固相萃取-毛细管液相色谱测定食品和水样中有机磷和氨基甲酸酯类杀虫剂残留

采用乙腈提取、固相萃取（SPE）富集浓缩技术结合自行研制开发的毛细管液相色谱（CLC）仪，同时分离测定了食品和水样中1种有机磷和3种氨基甲酸酯类杀虫剂残留。对影响SPE效率和CLC分离检测的各类因素进行了优化，包括固相萃取柱种类、样品pH、洗脱剂种类和体积、上样速率、盐效应、上样体积、检测波长、流动相种类和比例等。结果表明，4种杀虫剂在6 min内达到完全分离，检出限为0.35~1.20 μg/kg，定量限为1.17~4.00 μg/kg。使用该SPE-CLC法对西红柿、黄瓜、苹果样品和自来水、湖水水样进行加标回收测定，得到食品中加标回收率为72.41%~107.15%，相对标准偏差≤8.12%；水样中加标回收率为71.45%~109.25%，相对标准偏差≤9.28%。该法能够满足农药多残留分析要求。

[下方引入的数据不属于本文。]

(** Buffered messages are delivered until the first missing one. *)
Definition buffers_application (s : FixSession) (k : Z) : Prop := forall m, pending s !! k = Some m -> application_type m.
Lemma drain_delivers fuel timestamp now reach s :
  receiving timestamp reach s ->
  wp (drain_pending fuel timestamp now)
    (fun actions s' => caught_up timestamp reach (buffers_application s) s actions s' /\
       (forall k, incoming s <= k < incoming s' -> is_Some (pending s !! k)))
    (fun _ => False) s.
Proof.
  revert s. induction fuel as [|fuel IH]; intros s Hr; cbn [drain_pending].
  { wp_step. split; [by apply caught_up_same | lia]. }
  unfold snap, update_snapshot. do 2 wp_step. cbn [id]. fold (pending s). fold (incoming s).
  destruct (pending s !! incoming s) as [next|] eqn:Hn.
  2: { wp_step. split; [by apply caught_up_same | lia]. }
  do 2 wp_step. set (s1 := mkFixSession _ _ _). wp_step. unfold wp at 1.
  destruct (rc_pending _ _ _ Hr _ _ Hn) as (Htag & Hrt & Hmax).
  assert (Hr1 : receiving timestamp reach s1).
  { destruct Hr as [R1 R2 R3 R4 R5]. split; try done. change (pending s1) with (delete (incoming s) (pending s)). by apply map_Forall_delete. }
  destruct (process_routine next timestamp now reach s1 Hr1) as (s2 & actions & Hp & Hi & Hb & Hc & Ho & Hact); [done | done |].
  rewrite Hp. change (incoming s1) with (incoming s) in Hi. injection Hb as Hb1 _.
  change (pending s1) with (delete (incoming s) (pending s)) in Hb1.
  assert (Hr2 : receiving timestamp reach s2).
  { apply (receiving_next timestamp reach s1 s2 (incoming s + 1)); try done; [change (incoming s1) with (incoming s); lia | lia |]. by rewrite Hb1. }
  wp_step. eapply wp_mono; [by apply IH | | done].
  intros more s3 ([C1 C2 C3 C4] & Hsome). wp_step. unfold buffers_application in *. rewrite Hb1 in *. split.
  - split; [done | etrans; [exact C2 | apply delete_subseteq] | lia |].
    intros k Hk Hp'. rewrite delivered_app. apply elem_of_app.
    destruct (decide (k = incoming s)) as [->|Hne]; [left | right; apply C4; [lia |]].
    + specialize (Hp' _ Hn). rewrite (Hact Hp'). cbn. rewrite (Htag Hp'). set_solver.
    + intros m. rewrite lookup_delete_ne by done. apply Hp'.
  - intros k Hk. destruct (decide (k = incoming s)) as [->|Hne]; [by eauto |].
    destruct (Hsome k) as [v Hv]; [lia |]. rewrite lookup_delete_ne in Hv by done. eauto.
Qed.

(** A possible duplicate at [n], from the peer. *)
Record from_peer (n : Z) (m : FixMessage) : Prop := {
  fp_sender : message_value m 49 = Some (sc_target_comp_id c);
  fp_target : message_value m 56 = Some (sc_sender_comp_id c);
  fp_number : parse_tag m 34 = Some n;
  fp_possdup : message_value m 43 = Some (text "Y");
  fp_original : is_Some (message_value m 122)
}.

(** [receive] once the identity and the number are known. *)
Lemma receive_known n m timestamp now s :
  fs_config s = c -> from_peer n m -> n <= incoming s ->
  receive m timestamp now s =
  if n <? incoming s then (s, Ok [])
  else (actions ← process_in_sequence m timestamp now;
        pending ← snap (fun s => size (ss_pending_inbound s));
        more ← drain_pending (S pending) timestamp now;
        update_snapshot (fun s => if bool_decide (ss_pending_inbound s = ∅)
                                  then set_resend_begin None s else s);;
        mret (actions ++ more ++ [SessionAction.Persist])) s.
Proof.
  intros Hc [F1 F2 F3 F4 F5] Hn. unfold receive at 1, configured, snap at 1. cbn [id].
  unfold mbind at 1 2 3 4, M_bind at 1 2 3 4, gets at 1 2. cbn beta iota. rewrite Hc, F1, F2, F3.
  rewrite !bool_decide_true by done. cbn [negb orb refuse_if lift ok_or andb].
  unfold mret at 1, M_ret at 1, snap at 1, gets at 1. cbn iota beta. fold (incoming s).
  rewrite (proj2 (Z.ltb_ge (incoming s) n)) by lia. by destruct (n <? incoming s).
Qed.

Lemma receive_gap n m timestamp now s :
  fs_config s = c -> message_value m 49 = Some (sc_target_comp_id c) ->
  message_value m 56 = Some (sc_sender_comp_id c) -> parse_tag m 34 = Some n -> incoming s < n ->
  receive m timestamp now s = receive_ahead m n timestamp now s.
Proof.
  intros Hc F1 F2 F3 Hn. unfold receive at 1, configured, snap at 1. cbn [id].
  unfold mbind at 1 2 3 4, M_bind at 1 2 3 4, gets at 1 2. cbn beta iota. rewrite Hc, F1, F2, F3.
  rewrite !bool_decide_true by done. cbn [negb orb refuse_if lift ok_or andb].
  unfold mret at 1, M_ret at 1, snap at 1, gets at 1. cbn iota beta. fold (incoming s).
  by rewrite (proj2 (Z.ltb_lt _ _) Hn).
Qed.

(** A message in sequence, and the buffered messages behind it. *)
Lemma receive_next m timestamp now reach s s1 actions :
  fs_config s = c -> from_peer (incoming s) m ->
  process_in_sequence m timestamp now s = (s1, Ok actions) ->
  receiving timestamp reach s1 -> buffer s1 = buffer s ->
  wp (receive m timestamp now)
    (fun all s' => exists more, all = actions ++ more /\ caught_up timestamp reach (buffers_application s) s1 more s' /\
       forall k, incoming s1 <= k < incoming s' -> is_Some (pending s !! k))
    (fun _ => False) s.
Proof.
  intros Hc Hm Hp Hr Hb. unfold wp. rewrite (receive_known (incoming s)) by done.
  rewrite Z.ltb_irrefl. unfold mbind at 1, M_bind at 1. rewrite Hp.
  match goal with |- context [?m s1] => change (wp m (fun all s' => exists more, all = actions ++ more /\
    caught_up timestamp reach (buffers_application s) s1 more s' /\
    forall k, incoming s1 <= k < incoming s' -> is_Some (pending s !! k)) (fun _ => False) s1) end.
  unfold snap, update_snapshot. do 3 wp_step. eapply wp_mono; [by apply drain_delivers | | done].
  intros more s2 (Hcu & Hsome). do 3 wp_step. injection Hb as Hb _.
  set (s3 := mkFixSession _ _ _).
  assert (H3 : incoming s3 = incoming s2 /\ pending s3 = pending s2 /\ fs_config s3 = fs_config s2 /\ outgoing s3 = outgoing s2).
  { unfold s3, incoming, pending, outgoing. cbn [fs_snapshot fs_config]. by case (bool_decide _). }
  clearbody s3. destruct H3 as (E1 & E2 & E3 & E4). unfold buffers_application in Hcu. rewrite Hb in Hcu. destruct Hcu as [[R1 R2 R3 R4 R5] C2 C3 C4].
  exists (more ++ [SessionAction.Persist]). split_and!; [done | | by rewrite E1, <-Hb].
  split; [split | | |]; rewrite ?E1, ?E2, ?E3, ?E4; try done.
  intros k Hk Hp'. rewrite delivered_app. apply elem_of_app. left. by apply C4.
Qed.

(** A gap fill in sequence moves the expected number. *)
Lemma process_gap_fill m next timestamp now s :
  0 <= incoming s < next -> next <= int_max U64 ->
  fm_msg_type m = text "4" -> parse_tag m 36 = Some next ->
  exists s', process_in_sequence m timestamp now s = (s', Ok []) /\
    incoming s' = next /\ buffer s' = buffer s /\ fs_config s' = fs_config s /\ outgoing s' = outgoing s.
Proof.
  intros Hi Hn Ht H36. unfold process_in_sequence, snap, update_snapshot.
  unfold mbind, M_bind, gets, lift, modify. fold (incoming s). rewrite next_number, Ht, H36 by lia. cbn [ok_or].
  do 4 (rewrite bool_decide_false by done). rewrite bool_decide_true by done. cbn [fs_snapshot].
  change (ss_incoming_sequence _) with (incoming s + 1).
  rewrite (proj2 (Z.ltb_ge next (incoming s + 1))) by lia. by eexists.
Qed.
End peer.

(** ** Recovery *)

Section recovery.
Context `{FixDictionary} (ca cb : SessionConfig) (journal : gmap Z JournalEntry) (ts : Text).

(** Two ends of one connection. *)
Definition mirrored : Prop :=
  sc_sender_comp_id ca = sc_target_comp_id cb /\ sc_target_comp_id ca = sc_sender_comp_id cb.
(** What an answered request from [b] on is. *)
Lemma replay_resent c request timestamp now b s :
  session_ok c s -> 0 <= b -> parse_tag request 7 = Some b -> parse_tag request 16 = Some 0 ->
  wp (replay_requested request timestamp now)
    (fun actions _ => exists ms frames,
       resent c (ss_journal (fs_snapshot s)) timestamp b (ss_outgoing_sequence (fs_snapshot s) - 1) ms /\
       Forall2 (fun m frame => encode m (sc_wire_limits c) = Ok frame) ms frames /\ 0 < b /\
       actions = (SessionAction.Send <$> frames) ++ [SessionAction.Persist])
    (fun _ => True) s.
Proof.
  intros Hs Hb H7 H16. unfold replay_requested, snap, configured, update_snapshot. rewrite H7, H16.
  wp_step. wp_step; [done |]. wp_step. wp_step; [done |]. do 2 wp_step. cbn zeta.
  wp_step. wp_step; [done |]. do 5 wp_step. wp_step; [done |]. do 3 wp_step.
  repeat match goal with E : ok_or _ _ = Ok _ |- _ => injection E as <- end. cbn [id] in *.
  rewrite Z.eqb_refl, (so_config c s Hs) in *. guards. pose proof (so_outgoing c s Hs).
  unfold saturating_sub in *. rewrite Z.max_l in * by lia.
  match goal with E : resend_loop _ _ _ _ _ _ = Ok _ |- _ => apply resend_loop_resent in E as (ms & Hr & Hf); [| lia..] end.
  do 2 eexists. split_and!; [done | done | lia | done].
Qed.

(** C24: gap recovery between two sessions of this code.  When a session
    answers its peer's request for everything from the peer's expected number
    on, the frames it sends encode messages that the peer, receiving them,
    takes without an error: afterwards the peer expects a number no smaller
    than the sender's next one, and every retained application message from
    the requested number on was delivered (those superseded or evicted are
    gap-filled).  What the sender retains from the requested number on, and
    what the peer has buffered, may be application messages, heartbeats,
    Logons of this application version and test requests whose answers the
    peer can encode, but no resend request and no logout; what the peer has
    buffered must still be retained; and the peer must have numbers left to
    answer with. *)
Theorem resend_closes_gap ca cb a b request timestamp now timestamp' now' a' actions reach :
  mirrored ca cb -> session_ok ca a -> receiving cb timestamp' reach b ->
  ss_outgoing_sequence (fs_snapshot a) <= reach ->
  buffer_retained ca (ss_journal (fs_snapshot a)) (ss_outgoing_sequence (fs_snapshot a) - 1) b ->
  routine_since ca cb (ss_journal (fs_snapshot a)) timestamp' (incoming b) ->
  parse_tag request 7 = Some (incoming b) -> parse_tag request 16 = Some 0 ->
  replay_requested request timestamp now a = (a', Ok actions) ->
  exists ms frames,
    actions = (SessionAction.Send <$> frames) ++ [SessionAction.Persist] /\
    Forall2 (fun m frame => encode m (sc_wire_limits ca) = Ok frame) ms frames /\
    exists b' out, receive_all ms timestamp' now' b = (b', Ok out) /\
      ss_outgoing_sequence (fs_snapshot a) <= incoming b' /\
      forall k, incoming b <= k -> retains_application ca (ss_journal (fs_snapshot a)) k -> k ∈ delivered out.
Proof.
  intros Hmi Ha Hb Hreach Hret Hap H7 H16 Hrun.
  destruct (wp_Ok _ _ _ _ _ _ (replay_resent ca request timestamp now (incoming b) a Ha
    (rc_incoming cb _ _ b Hb) H7 H16) Hrun) as (ms & frames & Hres & Hf & Hpos & ->).
  exists ms, frames. split_and!; [done | done |]. pose proof (so_outgoing ca a Ha). pose proof (rc_reach cb _ _ b Hb).
  assert (Hw : wp (receive_all ms timestamp' now')
    (fun out b' => caught_up cb timestamp' reach (retains_application ca (ss_journal (fs_snapshot a))) b out b' /\
       ss_outgoing_sequence (fs_snapshot a) - 1 < incoming b') (fun _ => False) b).
  { eapply receive_all_resent; [done | done | lia | lia | done | done |]. split_and!; [done | lia | done | lia]. }
  unfold wp in Hw. destruct (receive_all ms timestamp' now' b) as [b' [out|e]]; [| done].
  destruct Hw as [[C1 C2 C3 C4] Hend]. exists b', out. split_and!; [done | lia |].
  intros k Hk Hr. apply C4; [| done]. destruct Hr as (o & (e & He & _) & _).
  apply (so_journal ca a Ha) in He. lia.
Qed.

(** C27: a defect.  Once a session has moved past a message it still buffers (a
    gap fill or a reset can do that) while a resend is outstanding, no later
    call, a reconnection included, ever asks for a resend again: whatever the
    calls, a message ahead of the expected one is only buffered, or refused
    when the buffer is full, so the gap below it stays. *)
Theorem stale_buffer_blocks_recovery c s k calls s' actions m n timestamp now :
  config_ok c -> session_ok c s -> stale k s -> run_calls calls s = (s', actions) ->
  message_value m 49 = Some (sc_target_comp_id c) -> message_value m 56 = Some (sc_sender_comp_id c) ->
  parse_tag m 34 = Some n -> incoming s' < n -> fm_msg_type m <> text "2" ->
  stale k s' /\
  ((exists s'', receive m timestamp now s' = (s'', Ok [SessionAction.Persist])) \/
   receive m timestamp now s' = (s', Err SessionError.PendingInboundFull)).
Proof.
  intros Hc Hs Hk Hrun H49 H56 H34 Hn Ht.
  destruct (run_calls_advances c calls s s' actions Hc Hs Hrun) as [[Hs' [_ Hstale]] _].
  pose proof (Hstale k Hk) as Hk'. split; [done |]. destruct Hk' as (_ & _ & Hres).
  rewrite (receive_gap c n) by (done || apply Hs').
  unfold receive_ahead, configured, snap, update_snapshot.
  unfold mbind, M_bind, gets, modify. cbn beta iota. cbn [id]. rewrite (so_config c s' Hs').
  destruct (_ <=? _); [by right | left]. unfold refuse_if, mret, M_ret. rewrite (bool_decide_false (_ = text "2")) by done.
  cbn beta iota. cbn [id fs_snapshot]. change (ss_pending_resend_begin _) with (resending s').
  rewrite bool_decide_true by done. by eexists.
Qed.
End claims.

(** ** Two sessions *)

Module SampleSessions.
Import SampleWire.
#[export] Existing Instance dictionary.
Definition config (sender target : Text) : SessionConfig :=
  mkSessionConfig sender target 30 8 4 WireLimits_default [].
Definition venue_config : SessionConfig := config (text "VENUE") (text "TRADER").
Definition trader_config : SessionConfig := config (text "TRADER") (text "VENUE").
Definition fresh (c : SessionConfig) : FixSession :=
  mkFixSession c initial_snapshot (Decoder_new (sc_wire_limits c)).
Definition now : Text := text "20240102-00:00:00".
Definition frames (actions : list SessionAction) : list Text :=
  omap (fun a => match a with SessionAction.Send frame => Some frame | _ => None end) actions.
Definition hears (frames : list Text) : SessionCall := ReceiveBytesAt (concat frames) now 5.
Definition quote (id : string) : FixMessage := message_push 262 (text id) (FixMessage_new (text "W")).

(** Both sides log on. *)
Definition venue_logon : list Text := frames (run_calls [ConnectedAt now 1] (fresh venue_config)).2.
Definition trader_logon : list Text := frames (run_calls [ConnectedAt now 1] (fresh trader_config)).2.

(** The trader misses quote 2 and hears quote [heard]; the venue keeps only
    the quotes whose keys are not sent again. *)
Definition venue_calls (keys : list string) : list SessionCall :=
  ConnectedAt now 1 :: hears trader_logon ::
  ((fun key => SendReplaceable (quote key) now (text key)) <$> keys).
Definition venue (keys : list string) : FixSession := (run_calls (venue_calls keys) (fresh venue_config)).1.
Definition venue_frames (keys : list string) : list Text :=
  frames (run_calls (venue_calls keys) (fresh venue_config)).2.
Definition trader_calls (keys : list string) (heard : nat) : list SessionCall :=
  [ConnectedAt now 1; hears venue_logon; hears (option_list (venue_frames keys !! heard))].
Definition trader (keys : list string) (heard : nat) : FixSession :=
  (run_calls (trader_calls keys heard) (fresh trader_config)).1.
(** The trader's last frame is its resend request. *)
Definition resend_request : FixMessage :=
  message_push 16 (text "0") (message_push 7 (text "2") (FixMessage_new (text "2"))).
(** Both reconnect after the trader missed every quote: the trader buffers the
    venue's Logon, and asks for the quotes before it. *)
Definition back_calls : list SessionCall := venue_calls ["a"; "b"; "a"]%string ++ [ConnectedAt now 20].
Definition venue_back : FixSession := (run_calls back_calls (fresh venue_config)).1.
Definition back_logon : list Text := option_list (last (frames (run_calls back_calls (fresh venue_config)).2)).
Definition trader_back : FixSession :=
  (run_calls [ConnectedAt now 1; hears venue_logon; ConnectedAt now 20; hears back_logon] (fresh trader_config)).1.
(** What the venue answers, and the trader that heard quote 3 after a later
    quote superseded it. *)
Definition answer (keys : list string) : list Text :=
  frames (actions_of (snd (replay_requested resend_request now 9 (venue keys)))).
Definition overtaken_calls : list SessionCall :=
  trader_calls ["a"; "a"; "a"]%string 2 ++ [hears (answer ["a"; "a"; "a"]%string)].
Definition overtaken : FixSession := (run_calls overtaken_calls (fresh trader_config)).1.
Definition reconnected : FixSession := (run_calls [ConnectedAt now 20] overtaken).1.
Definition later_quote : FixMessage := stamped venue_config (quote "c") 9 now None.
End SampleSessions.
(* ===== verification/Execution.v ===== *)
(** * quarcc-execution-engine: the participant's order manager

    Models [packages/quarcc-execution-engine]: intents become venue actions,
    committed venue reports move orders through their lifecycle and project
    positions, an authoritative snapshot reconciles both.  Methods on
    [&mut self] and [&mut ExecutionActionBuffer] are computations on an
    [Execution], the pair of the two. *)

From S2P Require Import Prelude Ordered MarketEvents.

(** ** Data *)

Module OrderLifecycle.
Inductive OrderLifecycle : Type :=
  | IntentReceived | PendingSubmit | Live | PartiallyFilled | PendingCancel | PendingReplace
  | Cancelled | Filled | Rejected | Expired | ExternallyDiscovered | Quarantined.
#[export] Instance OrderLifecycle_eq_dec : EqDecision OrderLifecycle.
Proof. solve_decision. Defined.
End OrderLifecycle.
Export OrderLifecycle (OrderLifecycle).
#[export] Existing Instance OrderLifecycle.OrderLifecycle_eq_dec.

(** [OrderLifecycle::is_terminal], [OrderLifecycle::is_open] *)
Definition lifecycle_is_terminal (l : OrderLifecycle) : bool :=
  match l with
  | OrderLifecycle.Cancelled | OrderLifecycle.Filled
  | OrderLifecycle.Rejected | OrderLifecycle.Expired => true
  | _ => false
  end.
Definition lifecycle_is_open (l : OrderLifecycle) : bool :=
  negb (lifecycle_is_terminal l) && negb (bool_decide (l = OrderLifecycle.Quarantined)).

Module VenueReportKind.
Inductive VenueReportKind : Type :=
  | Accepted
  | Rejected (reason : string)
  | Fill (last_quantity cumulative_quantity price : Z)
  | Cancelled
  | CancelRejected (reason : string)
  | Replaced
  | Expired.
End VenueReportKind.
Export VenueReportKind (VenueReportKind).

(** Text built with [format!] is kept as the value it renders. *)
Inductive Reason : Type :=
  | VenueReason (reason : string)
  | InvalidReport (kind : VenueReportKind).
Inductive Transition : Type :=
  | OnReport (from : option OrderLifecycle) (report : VenueReportKind)
  | OnIntent (from : OrderLifecycle) (intent : string).

Record ExecutionConfig : Type := mkExecutionConfig {
  ec_max_orders : Z;
  ec_max_actions_per_call : Z;
  ec_max_seen_reports : Z;
  ec_max_deferred_reports : Z;
  ec_max_order_quantity : Z;
  ec_max_absolute_position : Z
}.
(** [ExecutionConfig::default] *)
Definition ExecutionConfig_default : ExecutionConfig :=
  mkExecutionConfig 1024 256 16384 256 1000000 10000000.

Module ExecutionError.
Inductive ExecutionError : Type :=
  | BufferFull (limit : Z)
  | DuplicateIntent
  | InvalidQuantity
  | InvalidPrice
  | InvalidTransition (transition : Transition)
  | KillSwitchActive
  | OpenOrderLimit
  | PositionLimit
  | UnknownClientOrder (client_order_id : Z)
  | UnknownLocalOrder (local_order_id : Z)
  | UnknownVenueOrder (venue_order_id : string)
  | AmbiguousReport (report_id : Z)
  | ArithmeticOverflow
  | InvalidSnapshotVersion (version : Z)
  | SnapshotEncoding.
End ExecutionError.
Export ExecutionError (ExecutionError).

(** [ExecutionError::is_pre_trade_refusal] *)
Definition is_pre_trade_refusal (e : ExecutionError) : bool :=
  match e with
  | ExecutionError.OpenOrderLimit | ExecutionError.PositionLimit | ExecutionError.KillSwitchActive => true
  | _ => false
  end.

Record DesiredOrder : Type := mkDesiredOrder {
  do_client_order_id : Z;
  do_instrument_id : Z;
  do_participant_id : Z;
  do_side : Side;
  do_quantity : Z;
  do_kind : OrderKind;
  do_anonymous : bool
}.
(* ===== verification/MarketFeed.v ===== *)
(** * Public market data: from the venue's book to a client's copy

    Models the three ends of a direct venue feed: the difference between two
    committed views of a book ([packages/bunting-application/src/lib.rs]),
    the publisher of one subscription ([apps/bunting-server/src/public_feed.rs]
    with the encoding of [apps/bunting-server/src/bnp_feeds.rs]) and the
    client's copy of the book ([packages/bunting-client/src/book.rs]). *)

From S2P Require Import Prelude Ordered MarketTypes MarketEvents Latency.
From S2P Require Import Hoare.
#[local] Open Scope list_scope.

(** ** The venue: differences between committed views *)

Record LevelChange : Type := mkLevelChange {
  lc_side : Side;
  lc_price : Z;
  lc_previous : Z;
  lc_quantity : Z
}.

(** [type PublicDepth]: bids and asks as lists of price and quantity. *)
Definition PublicDepth : Type := list (Z * Z) * list (Z * Z).

(** [levels.iter().copied().collect::<BTreeMap<_, _>>()]: later entries win. *)
Definition collect_levels (levels : list (Z * Z)) : gmap Z Z :=
  foldl (fun m level => <[level.1 := level.2]> m) ∅ levels.

(** One side of [diff_levels]. *)
Definition diff_side (side : Side) (old new : list (Z * Z)) : list LevelChange :=
  let old := collect_levels old in
  let new := collect_levels new in
  omap (fun price =>
    let previous := default 0 (old !! price) in
    let current := default 0 (new !! price) in
    if previous =? current then None else Some (mkLevelChange side price previous current))
    (merge_sort Z.le (elements (dom old ∪ dom new))).

(** [diff_levels] *)
Definition diff_levels (before after : PublicDepth) : list LevelChange :=
  diff_side Buy before.1 after.1 ++ diff_side Sell before.2 after.2.

Record DisplayedOrder : Type := mkDisplayedOrder {
  dp_order_id : Z;
  dp_reference : Z;
  dp_side : Side;
  dp_price : Z;
  dp_quantity : Z;
  dp_broker : option Z
}.

Module OrderAction.
Inductive OrderAction : Type := Added | Changed | Deleted.
End OrderAction.
Export OrderAction (OrderAction).

Record OrderChange : Type := mkOrderChange {
  oc_action : OrderAction;
  oc_side : Side;
  oc_reference : Z;
  oc_price : Z;
  oc_quantity : Z;
  oc_broker : option Z
}.

Definition by_reference (orders : list DisplayedOrder) : gmap Z DisplayedOrder :=
  foldl (fun m order => <[dp_reference order := order]> m) ∅ orders.
Definition order_change (action : OrderAction) (order : DisplayedOrder) (quantity : Z) : OrderChange :=
  mkOrderChange action (dp_side order) (dp_reference order) (dp_price order) quantity (dp_broker order).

Determination of organophosphorus and carbamate insecticide residues in food and water samples by solid phase extraction coupled with capillary liquid chromatography

A method was established for the simultaneous separation and determination of one organophosphorus and three carbamate insecticide residues in food and water samples by solid phase extraction (SPE) followed by analysis using a home-made capillary liquid chromatogram. Various parameters possibly affecting the efficiencies of capillary liquid chromatography (CLC) and SPE were investigated in detail, such as type of SPE column, pH value of samples, type and volume of elution solvent, flow rate of loading sample, salt effect, loading volume, detection wavelength, and type and ratio of mobile phases. Under the optimized experimental conditions, the four insecticides were separated completely within 6 min. The limits of detection and limits of quantification were 0.35-1.20 μg/kg and 1.17-4.00 μg/kg, respectively. Satisfactory recoveries of the SPE-CLC method were achieved for spiked food samples of tomato, cucumber and apple ranging from 72.41% to 107.15% with the relative standard deviations (RSDs) no more than 8.12%, and for spiked tap/lake water samples ranging from 71.45% to 109.25% with the RSDs no more than 9.28%. The method can meet the requirements for multi-residue analysis of insecticides.